Lemma commit_fold (ss : list sref) : ∀ w,
  wf w → (∀ s, s ∈ ss → (s < length (storeObjs w))%nat) →
  NoDup (map (λ s, _committedStoreData (store_at s w)) ss) →
  let w' := fold_left (λ w s, internal_commitPendingData s w) ss w in
  prov_stores w' = prov_stores w ∧ transObjs w' = transObjs w ∧
  length (storeObjs w') = length (storeObjs w) ∧
  (∀ s, (s < length (storeObjs w))%nat →
     store_at s w' = if decide (s ∈ ss) then discard_pending (store_at s w) else store_at s w) ∧
  (∀ s, s ∈ ss →
     read_dict (_committedStoreData (store_at s w)) w'
       = replay (default [] (_pendingCommitDataChanges (store_at s w)))
                (read_dict (_committedStoreData (store_at s w)) w)) ∧
  (∀ l, (∀ s, s ∈ ss → l ≠ _committedStoreData (store_at s w)) → read_dict l w' = read_dict l w).
Proof.
  induction ss as [|s0 ss IH]; intros w Hwf Hvalid Hnd; simpl.
  - split_and!; try done. intros s Hin. by apply elem_of_nil in Hin.
  - assert (Hs0 : (s0 < length (storeObjs w))%nat) by (apply Hvalid, elem_of_cons; auto).
    destruct (commitPendingData_effect w s0 Hwf Hs0) as (Hst0 & Hother & Hrd0 & Hrdo).
    set (w1 := internal_commitPendingData s0 w) in *.
    assert (Hlen1 : length (storeObjs w1) = length (storeObjs w)).
    { unfold w1, internal_commitPendingData. by rewrite length_storeObjs_update. }
    assert (Hcomm : ∀ s, _committedStoreData (store_at s w1) = _committedStoreData (store_at s w)).
    { intros s. destruct (decide (s = s0)) as [->|Hne]; [by rewrite Hst0|by rewrite Hother]. }
    simpl in Hnd. apply NoDup_cons in Hnd as [Hc0 Hnd].
    assert (Hnin : s0 ∉ ss).
    { intros Hin. apply Hc0.
      by apply (list_elem_of_fmap_2 (λ s, _committedStoreData (store_at s w))) in Hin. }
    destruct (IH w1) as (Hp & Ht & Hl & Hs & Hrd & Hfr).
    { by apply wf_commitPendingData. }
    { intros s Hin. rewrite Hlen1. apply Hvalid, elem_of_cons; auto. }
    { erewrite map_ext; [exact Hnd|]. intros s. simpl. apply Hcomm. }
    split_and!; try done.
    + by rewrite Hl.
    + intros s Hlt. rewrite Hs by lia.
      destruct (decide (s = s0)) as [->|Hne].
      * rewrite decide_False by done. rewrite decide_True by (apply elem_of_cons; auto). done.
      * rewrite Hother by done.
        destruct (decide (s ∈ ss)) as [Hin|Hn].
        -- rewrite decide_True by (apply elem_of_cons; auto). done.
        -- rewrite decide_False; [done|]. intros [?|?]%elem_of_cons; done.
    + intros s [->|Hin]%elem_of_cons.
      * rewrite Hfr; [done|]. intros s' Hin' Heq. apply Hc0. rewrite Heq, Hcomm.
        by apply (list_elem_of_fmap_2 (λ s, _committedStoreData (store_at s w))) in Hin'.
      * assert (Hne : s ≠ s0) by (intros ->; done).
        specialize (Hrd s Hin). rewrite Hother in Hrd by done.
        rewrite Hrd. f_equal. apply Hrdo. intros Heq. apply Hc0. rewrite <- Heq.
        by apply (list_elem_of_fmap_2 (λ s, _committedStoreData (store_at s w))) in Hin.
    + intros l Hl'. rewrite Hfr.
      * apply Hrdo. apply Hl'. apply elem_of_cons; auto.
      * intros s Hin. rewrite Hcomm. apply Hl'. apply elem_of_cons; auto.
Qed.

(** The handles a transaction holds are on distinct stores. *)
Lemma tx_stores_distinct w t :
  wf w → (t < length (transObjs w))%nat →
  NoDup (map (λ s, _committedStoreData (store_at s w)) (dict_values (tx_stores (trans_at t w)))) ∧
  ∀ s, s ∈ dict_values (tx_stores (trans_at t w)) → (s < length (storeObjs w))%nat.
Proof.
  intros Hwf Ht. destruct (wf_transs _ Hwf t Ht) as [Hnd Hreg]. split.
  - unfold dict_values. rewrite map_map.
    apply (NoDup_fmap_2_strong (λ x, _committedStoreData (store_at x.2 w))).
    + intros [n1 s1] [n2 s2] Hin1 Hin2 Heq. simpl in Heq.
      destruct (Hreg n1 s1 Hin1) as (_ & _ & sd1 & Hsd1 & Hc1 & _).
      destruct (Hreg n2 s2 Hin2) as (_ & _ & sd2 & Hsd2 & Hc2 & _).
      assert (n1 = n2) as <- by (eapply (wf_prov_inj _ Hwf); [done..|congruence]).
      apply (dict_elem_get _ _ _ Hnd) in Hin1, Hin2. congruence.
    + by apply (NoDup_fmap_1 fst).
  - intros s [[n s'] [-> Hin]]%list_elem_of_fmap_1. by destruct (Hreg n s' Hin).
Qed.

(** The world after the scheduled commit of [t] has run. *)
Lemma timer_callback_effect w t :
  wf w → (t < length (transObjs w))%nat →
  let w' := timer_callback t w in
  prov_stores w' = prov_stores w ∧ internal_isOpen t w' = false ∧
  (∀ name s, (name, s) ∈ tx_stores (trans_at t w) →
     store_at s w' = discard_pending (store_at s w) ∧
     read_dict (_committedStoreData (store_at s w)) w'
       = replay (default [] (_pendingCommitDataChanges (store_at s w)))
                (read_dict (_committedStoreData (store_at s w)) w)).
Proof.
  intros Hwf Ht w'. unfold w', timer_callback.
  set (w0 := update_trans t (with_openTimer None) w).
  assert (Hwf0 : wf w0) by (apply wf_update_trans; auto).
  assert (Htx0 : trans_at t w0 = with_openTimer None (trans_at t w)).
  { unfold w0. by rewrite trans_at_update_eq. }
  assert (Ht0 : (t < length (transObjs w0))%nat).
  { unfold w0. by rewrite length_transObjs_update. }
  destruct (tx_stores_distinct w0 t Hwf0 Ht0) as [Hnd Hvalid].
  destruct (commit_fold _ w0 Hwf0 Hvalid Hnd) as (Hp & Htr & Hl & Hs & Hrd & _).
  unfold _commitTransaction. set (w1 := fold_left _ _ w0) in *.
  split_and!.
  - simpl. by rewrite Hp.
  - unfold internal_isOpen, trans_at. simpl. rewrite Htr. fold (trans_at t w0).
    by rewrite Htx0.
  - intros name s Hin.
    assert (Hin0 : s ∈ dict_values (tx_stores (trans_at t w0))).
    { rewrite Htx0. simpl. unfold dict_values. by apply (list_elem_of_fmap_2 snd) in Hin. }
    split.
    + change (store_at s (notify ?e w1)) with (store_at s w1).
      rewrite Hs by (by apply Hvalid). by rewrite decide_True.
    + change (read_dict ?l (notify ?e w1)) with (read_dict l w1).
      by apply (Hrd s Hin0).
Qed.

(** The handle [getStore] returns is in the transaction's table and is on
    the provider's store of that name. *)
Lemma getStore_returned w t name s w1 :
  wf w → getStore t name w = (Returned s, w1) →
  wf w1 ∧ (t < length (transObjs w1))%nat ∧
  dict_get (tx_stores (trans_at t w1)) name = Some s ∧
  name ∈ storeNames (_transToken (trans_at t w1)) ∧
  internal_isOpen t w1 = internal_isOpen t w ∧
  (s < length (storeObjs w1))%nat ∧ st_trans (store_at s w1) = t ∧
  ∃ sd, internal_getStore name w1 = Some sd ∧
        _committedStoreData (store_at s w1) = data sd ∧
        _storeSchema (store_at s w1) = schema sd.
Proof.
  intros Hwf Hget.
  assert (Hwf1 : wf w1) by (replace w1 with (getStore t name w).2 by (by rewrite Hget);
                            by apply wf_getStore).
  assert (Hcore : (t < length (transObjs w1))%nat ∧
                  dict_get (tx_stores (trans_at t w1)) name = Some s ∧
                  name ∈ storeNames (_transToken (trans_at t w1)) ∧
                  internal_isOpen t w1 = internal_isOpen t w).
  { destruct (decide (name ∈ storeNames (_transToken (trans_at t w)))) as [Hin|Hnin];
      [|unfold getStore in Hget; by rewrite bool_decide_eq_false_2 in Hget].
    pose proof (getStore_valid w t name Hin) as Ht.
    destruct (dict_get (tx_stores (trans_at t w)) name) as [ims|] eqn:Hcache.
    { unfold getStore in Hget. rewrite bool_decide_eq_true_2 in Hget by done. simpl in Hget.
      rewrite Hcache in Hget. injection Hget as <- <-. done. }
    destruct (internal_getStore name w) as [store|] eqn:Hstore;
      [|unfold getStore in Hget; rewrite bool_decide_eq_true_2 in Hget by done; simpl in Hget;
        by rewrite Hcache, Hstore in Hget].
    rewrite (getStore_new w t name store) in Hget by done. injection Hget as <- <-.
    rewrite length_transObjs_update. unfold internal_isOpen.
    rewrite trans_at_update_eq by done.
    change (trans_at t (new_InMemoryStore t store w).2) with (trans_at t w).
    simpl. split_and!; try done. by rewrite dict_get_set_eq. }
  destruct Hcore as (Ht & Hreg & Hin & Hopen). split_and!; try done.
  - apply dict_get_Some_elem in Hreg. by destruct (wf_transs _ Hwf1 t Ht) as [_ Hall], (Hall name s Hreg).
  - apply dict_get_Some_elem in Hreg.
    by destruct (wf_transs _ Hwf1 t Ht) as [_ Hall], (Hall name s Hreg) as (_ & ? & _).
  - apply dict_get_Some_elem in Hreg.
    destruct (wf_transs _ Hwf1 t Ht) as [_ Hall], (Hall name s Hreg) as (_ & _ & sd & ? & ? & ?).
    by exists sd.
Qed.

Lemma store_isOpen_isolated s w w' : isolated s w w' → store_isOpen s w' = store_isOpen s w.
Proof.
  intros (_ & Ht & _ & _ & _ & Hx & _). unfold store_isOpen, internal_isOpen, trans_at.
  by rewrite Hx, Ht.
Qed.

(** [put] of one row on an open transaction. *)
Lemma put_single w s r k :
  wf w → (s < length (storeObjs w))%nat → store_isOpen s w = true →
  arrayify r = [r] →
  getSerializedKeyForKeypath r (primaryKeyPath (_storeSchema (store_at s w))) = Returned k →
  let w' := (put s r w).2 in
  (put s r w).1 = Resolved () ∧ wf w' ∧ isolated s w w' ∧
  (∃ p, _pendingCommitDataChanges (store_at s w') = Some p ∧ dict_get p k = Some r) ∧
  dict_get (read_dict (_mergedData (store_at s w')) w') k = Some r.
Proof.
  intros Hwf Hs Hopen Harr Hk w'. unfold w', put. rewrite Hopen, Harr. simpl.
  destruct (checkDataClone_ok w s Hwf Hs) as (Hwf1 & Hiso1 & [p Hp] & _).
  set (w1 := _checkDataClone s w) in *.
  assert (Hs1 : (s < length (storeObjs w1))%nat) by (by rewrite (isolated_length _ _ _ Hiso1)).
  assert (Hsch : _storeSchema (store_at s w1) = _storeSchema (store_at s w)).
  { by destruct Hiso1 as (_ & _ & _ & _ & _ & _ & _ & ?). }
  rewrite Hsch, Hk. simpl.
  destruct (set_row_ok w1 s p k r Hwf1 Hs1 Hp) as (Hwf2 & Hiso2 & Hst & Hrd).
  split_and!; [done|done|by eapply isolated_trans| |].
  - rewrite Hst. simpl. eexists. split; [done|]. apply dict_get_set_eq.
  - rewrite Hst. simpl. rewrite Hrd. apply dict_get_set_eq.
Qed.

■ TO DO ■
In the listing above, find the line with "(∀ l, (∀ s, s ∈ ss" and the line with "simpl in Hnd.", then print exactly those lines and every line between them.

■ OUTPUT ■
  (∀ l, (∀ s, s ∈ ss → l ≠ _committedStoreData (store_at s w)) → read_dict l w' = read_dict l w).
Proof.
  induction ss as [|s0 ss IH]; intros w Hwf Hvalid Hnd; simpl.
  - split_and!; try done. intros s Hin. by apply elem_of_nil in Hin.
  - assert (Hs0 : (s0 < length (storeObjs w))%nat) by (apply Hvalid, elem_of_cons; auto).
    destruct (commitPendingData_effect w s0 Hwf Hs0) as (Hst0 & Hother & Hrd0 & Hrdo).
    set (w1 := internal_commitPendingData s0 w) in *.
    assert (Hlen1 : length (storeObjs w1) = length (storeObjs w)).
    { unfold w1, internal_commitPendingData. by rewrite length_storeObjs_update. }
    assert (Hcomm : ∀ s, _committedStoreData (store_at s w1) = _committedStoreData (store_at s w)).
    { intros s. destruct (decide (s = s0)) as [->|Hne]; [by rewrite Hst0|by rewrite Hother]. }
    simpl in Hnd. apply NoDup_cons in Hnd as [Hc0 Hnd].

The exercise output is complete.